------ Material supplied

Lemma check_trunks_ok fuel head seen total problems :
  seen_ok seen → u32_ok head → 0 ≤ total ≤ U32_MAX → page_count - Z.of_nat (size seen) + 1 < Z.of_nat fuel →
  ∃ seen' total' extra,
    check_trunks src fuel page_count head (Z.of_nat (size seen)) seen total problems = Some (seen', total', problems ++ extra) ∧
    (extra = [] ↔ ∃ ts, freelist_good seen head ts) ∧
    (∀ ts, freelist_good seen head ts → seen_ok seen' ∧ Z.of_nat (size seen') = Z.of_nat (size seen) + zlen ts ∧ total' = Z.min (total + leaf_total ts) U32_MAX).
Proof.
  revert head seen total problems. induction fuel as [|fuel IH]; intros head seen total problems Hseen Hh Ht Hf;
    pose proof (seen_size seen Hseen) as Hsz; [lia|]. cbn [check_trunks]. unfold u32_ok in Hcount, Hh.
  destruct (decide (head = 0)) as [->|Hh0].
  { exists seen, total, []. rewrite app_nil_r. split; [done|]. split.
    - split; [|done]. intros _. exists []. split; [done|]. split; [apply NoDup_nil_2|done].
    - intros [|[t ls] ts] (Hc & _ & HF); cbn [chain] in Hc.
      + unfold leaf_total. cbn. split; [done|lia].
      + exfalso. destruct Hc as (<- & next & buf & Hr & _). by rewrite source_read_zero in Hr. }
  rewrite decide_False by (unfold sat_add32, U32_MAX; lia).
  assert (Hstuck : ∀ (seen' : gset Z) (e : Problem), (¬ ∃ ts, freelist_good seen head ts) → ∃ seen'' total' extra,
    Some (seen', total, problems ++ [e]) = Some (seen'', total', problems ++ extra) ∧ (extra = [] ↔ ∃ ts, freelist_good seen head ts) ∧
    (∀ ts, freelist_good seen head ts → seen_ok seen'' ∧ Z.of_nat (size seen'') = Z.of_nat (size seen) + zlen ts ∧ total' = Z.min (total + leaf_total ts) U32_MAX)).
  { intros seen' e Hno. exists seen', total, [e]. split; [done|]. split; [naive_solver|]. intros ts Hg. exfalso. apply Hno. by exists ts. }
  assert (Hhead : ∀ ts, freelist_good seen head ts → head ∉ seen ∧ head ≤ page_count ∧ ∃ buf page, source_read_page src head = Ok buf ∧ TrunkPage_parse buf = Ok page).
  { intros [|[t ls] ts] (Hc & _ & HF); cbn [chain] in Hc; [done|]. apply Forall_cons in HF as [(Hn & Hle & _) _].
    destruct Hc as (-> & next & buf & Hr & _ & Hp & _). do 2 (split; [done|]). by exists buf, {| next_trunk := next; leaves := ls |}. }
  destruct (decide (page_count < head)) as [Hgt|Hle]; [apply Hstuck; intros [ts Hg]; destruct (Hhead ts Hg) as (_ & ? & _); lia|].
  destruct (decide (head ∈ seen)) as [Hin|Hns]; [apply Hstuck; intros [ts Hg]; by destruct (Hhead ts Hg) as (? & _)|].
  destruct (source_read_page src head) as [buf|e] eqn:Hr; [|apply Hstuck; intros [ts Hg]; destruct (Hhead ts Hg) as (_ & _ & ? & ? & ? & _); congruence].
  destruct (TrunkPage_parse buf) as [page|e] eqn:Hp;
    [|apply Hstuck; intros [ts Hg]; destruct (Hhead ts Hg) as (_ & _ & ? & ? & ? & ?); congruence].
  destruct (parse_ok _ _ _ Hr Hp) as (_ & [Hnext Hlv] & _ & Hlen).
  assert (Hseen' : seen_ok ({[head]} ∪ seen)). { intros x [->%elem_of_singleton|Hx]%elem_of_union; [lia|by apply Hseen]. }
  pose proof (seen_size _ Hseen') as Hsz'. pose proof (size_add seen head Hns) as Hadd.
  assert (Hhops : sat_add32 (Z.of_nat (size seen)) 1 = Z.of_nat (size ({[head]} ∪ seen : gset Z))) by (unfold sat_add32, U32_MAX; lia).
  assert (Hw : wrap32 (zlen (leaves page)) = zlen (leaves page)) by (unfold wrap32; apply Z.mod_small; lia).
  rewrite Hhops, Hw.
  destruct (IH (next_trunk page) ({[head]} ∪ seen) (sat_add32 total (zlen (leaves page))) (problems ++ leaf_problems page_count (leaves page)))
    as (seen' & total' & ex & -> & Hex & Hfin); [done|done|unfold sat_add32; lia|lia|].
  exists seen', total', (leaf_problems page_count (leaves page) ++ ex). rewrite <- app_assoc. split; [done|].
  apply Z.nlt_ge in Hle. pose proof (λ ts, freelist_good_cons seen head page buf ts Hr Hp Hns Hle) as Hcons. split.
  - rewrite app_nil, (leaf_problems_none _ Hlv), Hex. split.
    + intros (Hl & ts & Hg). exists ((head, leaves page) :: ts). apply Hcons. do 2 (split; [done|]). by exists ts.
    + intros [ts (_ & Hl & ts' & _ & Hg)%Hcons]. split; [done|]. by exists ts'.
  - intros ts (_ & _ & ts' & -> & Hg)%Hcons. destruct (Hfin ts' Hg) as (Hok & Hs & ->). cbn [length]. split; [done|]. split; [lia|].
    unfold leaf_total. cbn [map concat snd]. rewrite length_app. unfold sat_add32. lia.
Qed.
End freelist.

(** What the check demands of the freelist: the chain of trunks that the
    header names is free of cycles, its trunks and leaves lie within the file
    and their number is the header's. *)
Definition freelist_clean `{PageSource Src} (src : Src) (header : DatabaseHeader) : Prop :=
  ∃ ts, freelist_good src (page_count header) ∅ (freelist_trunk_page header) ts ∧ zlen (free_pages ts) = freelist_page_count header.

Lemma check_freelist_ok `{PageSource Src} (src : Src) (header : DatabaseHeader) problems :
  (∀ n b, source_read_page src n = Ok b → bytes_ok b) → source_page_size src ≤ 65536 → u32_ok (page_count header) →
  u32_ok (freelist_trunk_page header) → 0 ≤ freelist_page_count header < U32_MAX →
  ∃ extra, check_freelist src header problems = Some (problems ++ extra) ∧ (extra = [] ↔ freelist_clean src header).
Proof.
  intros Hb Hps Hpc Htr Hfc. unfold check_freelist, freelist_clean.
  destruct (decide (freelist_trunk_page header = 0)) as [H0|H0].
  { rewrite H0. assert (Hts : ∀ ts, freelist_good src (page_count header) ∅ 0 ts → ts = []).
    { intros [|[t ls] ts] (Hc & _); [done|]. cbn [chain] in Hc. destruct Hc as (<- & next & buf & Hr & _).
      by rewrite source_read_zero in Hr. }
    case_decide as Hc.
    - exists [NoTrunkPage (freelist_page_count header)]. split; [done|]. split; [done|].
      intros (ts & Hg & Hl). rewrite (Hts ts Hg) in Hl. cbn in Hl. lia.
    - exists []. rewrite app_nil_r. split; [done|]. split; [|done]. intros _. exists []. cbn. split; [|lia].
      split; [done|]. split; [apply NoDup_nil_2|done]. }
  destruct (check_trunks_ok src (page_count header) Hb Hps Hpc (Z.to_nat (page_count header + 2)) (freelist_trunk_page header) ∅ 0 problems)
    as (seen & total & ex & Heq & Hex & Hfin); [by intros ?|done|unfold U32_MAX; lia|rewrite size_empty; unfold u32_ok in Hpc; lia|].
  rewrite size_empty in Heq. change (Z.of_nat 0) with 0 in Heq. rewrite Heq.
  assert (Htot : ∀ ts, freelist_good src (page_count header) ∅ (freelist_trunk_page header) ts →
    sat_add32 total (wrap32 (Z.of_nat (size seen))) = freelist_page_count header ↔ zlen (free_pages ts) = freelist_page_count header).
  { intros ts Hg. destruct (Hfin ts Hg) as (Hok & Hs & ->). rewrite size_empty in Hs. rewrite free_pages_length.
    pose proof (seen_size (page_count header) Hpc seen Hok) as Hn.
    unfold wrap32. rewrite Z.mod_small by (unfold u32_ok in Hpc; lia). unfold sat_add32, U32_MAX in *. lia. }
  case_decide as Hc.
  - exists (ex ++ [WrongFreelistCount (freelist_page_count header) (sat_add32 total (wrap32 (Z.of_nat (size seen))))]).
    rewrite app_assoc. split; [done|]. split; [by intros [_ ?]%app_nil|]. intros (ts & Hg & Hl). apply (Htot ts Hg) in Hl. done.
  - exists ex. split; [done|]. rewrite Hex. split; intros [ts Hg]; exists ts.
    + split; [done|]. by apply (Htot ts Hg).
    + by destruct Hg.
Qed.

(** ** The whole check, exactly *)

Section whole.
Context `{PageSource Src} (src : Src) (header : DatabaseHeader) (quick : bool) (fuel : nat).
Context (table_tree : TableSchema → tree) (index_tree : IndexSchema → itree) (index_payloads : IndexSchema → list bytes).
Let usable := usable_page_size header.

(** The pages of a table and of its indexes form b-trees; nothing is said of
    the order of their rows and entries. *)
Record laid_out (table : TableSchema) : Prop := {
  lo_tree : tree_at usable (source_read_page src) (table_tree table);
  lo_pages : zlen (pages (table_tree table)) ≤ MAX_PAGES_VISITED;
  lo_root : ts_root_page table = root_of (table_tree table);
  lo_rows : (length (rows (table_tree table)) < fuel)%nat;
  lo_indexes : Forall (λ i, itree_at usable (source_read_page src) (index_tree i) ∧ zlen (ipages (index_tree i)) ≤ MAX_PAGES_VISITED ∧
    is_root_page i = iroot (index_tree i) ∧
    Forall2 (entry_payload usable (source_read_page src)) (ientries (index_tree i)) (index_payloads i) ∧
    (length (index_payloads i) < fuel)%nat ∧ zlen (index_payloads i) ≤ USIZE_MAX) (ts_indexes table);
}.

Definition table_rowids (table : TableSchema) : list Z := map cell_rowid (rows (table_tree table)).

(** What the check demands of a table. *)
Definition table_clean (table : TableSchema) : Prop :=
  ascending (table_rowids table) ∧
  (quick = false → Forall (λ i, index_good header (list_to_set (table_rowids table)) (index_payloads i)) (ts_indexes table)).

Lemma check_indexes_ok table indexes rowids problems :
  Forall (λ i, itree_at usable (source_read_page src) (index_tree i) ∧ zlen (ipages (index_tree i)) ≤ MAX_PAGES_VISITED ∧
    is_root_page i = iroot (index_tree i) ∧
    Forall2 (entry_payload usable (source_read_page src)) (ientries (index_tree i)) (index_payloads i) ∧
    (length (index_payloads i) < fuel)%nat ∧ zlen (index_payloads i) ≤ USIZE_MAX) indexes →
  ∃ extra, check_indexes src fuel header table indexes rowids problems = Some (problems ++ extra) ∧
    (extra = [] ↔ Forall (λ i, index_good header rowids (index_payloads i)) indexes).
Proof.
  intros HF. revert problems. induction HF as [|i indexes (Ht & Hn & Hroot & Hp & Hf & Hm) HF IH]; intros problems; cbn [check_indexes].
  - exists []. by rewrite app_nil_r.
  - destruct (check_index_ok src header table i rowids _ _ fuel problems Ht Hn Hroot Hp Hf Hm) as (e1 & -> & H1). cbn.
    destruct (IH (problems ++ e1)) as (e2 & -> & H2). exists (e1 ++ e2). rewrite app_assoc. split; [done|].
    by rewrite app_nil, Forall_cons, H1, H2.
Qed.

------------

→ Directions: Scan the records above for the string "Prop", then report every line that contains it.

→ Solution to this task:
Definition freelist_clean `{PageSource Src} (src : Src) (header : DatabaseHeader) : Prop :=
Record laid_out (table : TableSchema) : Prop := {
Definition table_clean (table : TableSchema) : Prop :=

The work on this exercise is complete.